After the replication process was complete, we were able to repair all of the nodes in the target cluster. After that, we switched the applications from the source DC to the new DC. Finally, we excluded the source DC from the cluster, and then terminated that DC.

Redis

We took a similar approach for the Redis migration. We created some new clusters, connected them to the existing one in the source region, and then started replication. The volume of data to be migrated was not a factor, but the data was changing at a very high speed. As a result, the data failed to be replicated within the time defined by the cluster replication window, and all of the data in the target cluster was invalidated.

After several weeks of research, we found a very simple solution to this problem with Redis replication. We created an SSH tunnel with compression and with ports forwarded to localhost:

ssh -C -L 6280:localhost:6379 $MASTER_REDIS

Next, we told the slaves to synchronize with localhost instead of the master:

redis-cli slaveof localhost:6280

Done! Now the Redis replication was running successfully. Because of compression, the replication lag did not increase and never approached a critical threshold in the replication window.

ElasticSearch
Our initial plan was to avoid the migration of the ElasticSearch search index and to instead re-create it in the destination region. Unfortunately, the procedure of index creation was too complicated. It required engagement from our development teams, which was outside the constraints and conditions of the project.

Fortunately, we found a perfect ElasticSearch plugin that allowed us to do backups, including incremental backups. You can find a version of the plugin here. (To find the right version, see the README.md.)

The use of the plugin greatly simplified the migration by:

  • Creating an ElasticSearch cluster in a destination region.
  • Creating an Amazon S3 bucket, with versioning and cross-region replication enabled.
  • Creating a snapshot of the main data set and writing it to S3. The snapshot was transferred to the new region automatically.
  • Restoring data from the snapshot in the target region.
  • Repeating the preceding steps for the incremental backups. (In our case, the process of applying the incremental backups took 12 minutes.)

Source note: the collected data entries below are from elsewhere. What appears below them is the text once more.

(** * membrane-api: the session-and-stream lifecycle coordinator

    A shallow embedding of [src/sessions.ts], [src/providers.ts], the
    request handlers of [src/server.ts] (the revision that tracks active
    streams) and [validateConfig] of [src/config.ts], followed by the
    properties of the session store, the active-stream registry, the
    streaming protocol, the credentials and the monitoring endpoints.

    Conventions of the embedding.
    - A JavaScript object that is shared and mutated in place lives in a
      heap: the [sessions] map holds references into [heap], the
      [activeStreams] map holds references into [controllers].  A handler
      that keeps a [session] variable keeps the reference.
    - [Date.now()] and [Math.random()] are read from oracles carried by the
      state; every call consumes one reading.
    - Handlers run in a state-and-exception monad; [try]/[catch]/[finally]
      is a combinator of that monad.
    - The invocation collaborator ([membrane.stream]) is described by what
      it did during one call: the callbacks it fired, in order, and how the
      call ended.  A handler is run in isolation: what other requests do
      while it is suspended at the [await] is outside the model.
    - Token counts and timestamps are integers ([Z]); other JSON numbers are
      rationals. *)

From Stdlib Require Import ZArith QArith.
From stdpp Require Import base option list strings gmap.

Local Open Scope string_scope.
Local Open Scope list_scope.
Local Open Scope Z_scope.
Set Warnings "-register-all".

(* ===================================================================== *)
(** ** JavaScript values *)
(* ===================================================================== *)

(** Untyped payloads ([unknown], request bodies that are cast and not
    validated, content blocks and tool calls of the collaborator). *)
Inductive JsValue : Type :=
  | JUndefined
  | JNull
  | JBool (b : bool)
  | JNum (q : Q)
  | JStr (s : string)
  | JArr (items : list JsValue)
  | JObj (props : list (string * JsValue)).

(** The value of [!!v]. *)
Definition truthy (v : JsValue) : bool :=
  match v with
  | JUndefined | JNull => false
  | JBool b => b
  | JNum q => negb (Qnum q =? 0)%Z
  | JStr s => negb (String.eqb s "")
  | JArr _ | JObj _ => true
  end.

(** [Array.isArray(v)]. *)
Definition Array_isArray (v : JsValue) : bool :=
  match v with JArr _ => true | _ => false end.

(** What a [throw] carries. [ErrorObject msg code] is an instance of
    [Error]; [code] is [Some c] exactly when ['code' in error].
    [NotAnError s] is any other thrown value, [s] being [String(error)]. *)
Inductive Thrown : Type :=
  | ErrorObject (message : string) (code : option JsValue)
  | NotAnError (rendered : string).

Inductive Result (A : Type) : Type :=
  | Ok (a : A)
  | Throw (e : Thrown).
Arguments Ok {A} a.
Arguments Throw {A} e.

Fixpoint assoc (k : string) (props : list (string * JsValue)) : JsValue :=
  match props with
  | [] => JUndefined
  | (k', v) :: rest => if String.eqb k k' then v else assoc k rest
  end.

(** The property read [v.k] for a key that no built-in prototype defines:
    it throws a [TypeError] on [undefined] and [null]. *)
Definition get_prop (k : string) (v : JsValue) : Result JsValue :=
  match v with
  | JUndefined =>
      Throw (ErrorObject ("Cannot read properties of undefined (reading '" +:+ k +:+ "')") None)
  | JNull =>
      Throw (ErrorObject ("Cannot read properties of null (reading '" +:+ k +:+ "')") None)
  | JObj props => Ok (assoc k props)
  | _ => Ok JUndefined
  end.

(** [n.toString(36)] for an integer. *)
Definition digit36 (d : N) : Ascii.ascii :=
  if (d <? 10)%N then Ascii.ascii_of_N (48 + d) else Ascii.ascii_of_N (87 + d).

Fixpoint toString36_digits (fuel : nat) (n : N) (acc : string) : string :=
  match fuel with
  | O => acc
  | S fuel' =>
      let acc' := String (digit36 (n mod 36)) acc in
      if (n / 36 =? 0)%N then acc' else toString36_digits fuel' (n / 36)%N acc'
  end.

Definition toString36 (z : Z) : string :=
  match z with
  | Z0 => "0"
  | Zpos p => toString36_digits (N.size_nat (Npos p)) (Npos p) ""
  | Zneg p => "-" +:+ toString36_digits (N.size_nat (Npos p)) (Npos p) ""
  end.

(* ===================================================================== *)
(** ** types.ts, config.ts and the collaborator's data *)
(* ===================================================================== *)

Definition ContentBlock := JsValue.
Definition ToolCall := JsValue.
Definition ProviderName := string.

(** [{ type: 'text', text }] *)
Definition text_block (text : string) : ContentBlock :=
  JObj [("type", JStr "text"); ("text", JStr text)].

(** [{ type: 'tool_result', toolUseId, content, isError }] *)
Definition tool_result_block (toolUseId content isError : JsValue) : ContentBlock :=
  JObj [("type", JStr "tool_result"); ("toolUseId", toolUseId);
        ("content", content); ("isError", isError)].

(** A tool result as the continuation handler builds it from the request
    body: the three properties are copied, whatever they are. *)
Record ToolResult : Type := mkToolResult {
  tr_toolUseId : JsValue;
  tr_content : JsValue;
  tr_isError : JsValue;
}.

(** [content: string | ContentBlock[]] of an incoming message. *)
Inductive MessageContent : Type :=
  | ContentString (s : string)
  | ContentBlocks (blocks : list ContentBlock).

(** MessageSchema *)
Record Message : Type := mkMessage {
  msg_participant : string;
  msg_content : MessageContent;
}.

(** A message of a normalized request. *)
Record NormalizedMessage : Type := mkNormalizedMessage {
  nm_participant : string;
  nm_content : list ContentBlock;
}.

(** ToolDefinitionSchema *)
Record ToolDefinition : Type := mkToolDefinition {
  td_name : string;
  td_description : string;
  td_inputSchema : JsValue;
}.

(** ProviderConfigSchema *)
Record ProviderConfig : Type := mkProviderConfig {
  pc_apiKey : option string;
  pc_baseUrl : option string;
  pc_organization : option string;
  pc_httpReferer : option string;
  pc_xTitle : option string;
  pc_accessKeyId : option string;
  pc_secretAccessKey : option string;
  pc_sessionToken : option string;
  pc_region : option string;
  pc_eotToken : option string;
  pc_stopSequences : option (list string);
}.

(** [{ formatter, retry }], handed to [createMembrane] and stored in the
    session; neither is inspected by the server. *)
Record CreateMembraneOptions : Type := mkCreateMembraneOptions {
  mo_formatter : JsValue;
  mo_retry : JsValue;
}.

(** The [continueFrom] object of CompletionRequestSchema. *)
Record ContinueFrom : Type := mkContinueFrom {
  cf_sessionId : string;
  cf_toolResults : list JsValue;
}.

(** CompletionRequestSchema, after a successful [safeParse].  [formatter]
    and [retry] are read by the handlers and kept as they come. *)
Record CompletionRequest : Type := mkCompletionRequest {
  cr_messages : list Message;
  cr_model : option string;
  cr_provider : option ProviderName;
  cr_maxTokens : option Z;
  cr_temperature : option Q;
  cr_system : option string;
  cr_tools : option (list ToolDefinition);
  cr_toolMode : option string;
  cr_thinking : JsValue;
  cr_stopSequences : option (list string);
  cr_promptCaching : option bool;
  cr_cacheTtl : option string;
  cr_maxParticipantsForStop : option Z;
  cr_continueFrom : option ContinueFrom;
  cr_providerParams : JsValue;
  cr_apiKey : option string;
  cr_providerConfig : option ProviderConfig;
  cr_formatter : JsValue;
  cr_retry : JsValue;
}.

The results of the project
The project was successfully implemented and the back-end migration reduced latency by at least 40% for end-users when accessing the iFunny mobile back-end API.

However, it took us more than two months of experimenting and a month and a half for an actual migration.

Conclusion
Any database migration is a complex process. Ambiguous situations, such as the non-standard behavior of a database engines or a process that places a significant impact on the network, can always occur.

The best and safest way to migrate, free of data loss or similar surprises, is to test with real data and real configurations – and only afterward, to proceed with transferring the production database to a new location. Even if your application is not cloud-native, the use of cloud services allows you to experiment and to reproduce the existing use case in a geographically distributed environment, at real scale of clusters and data.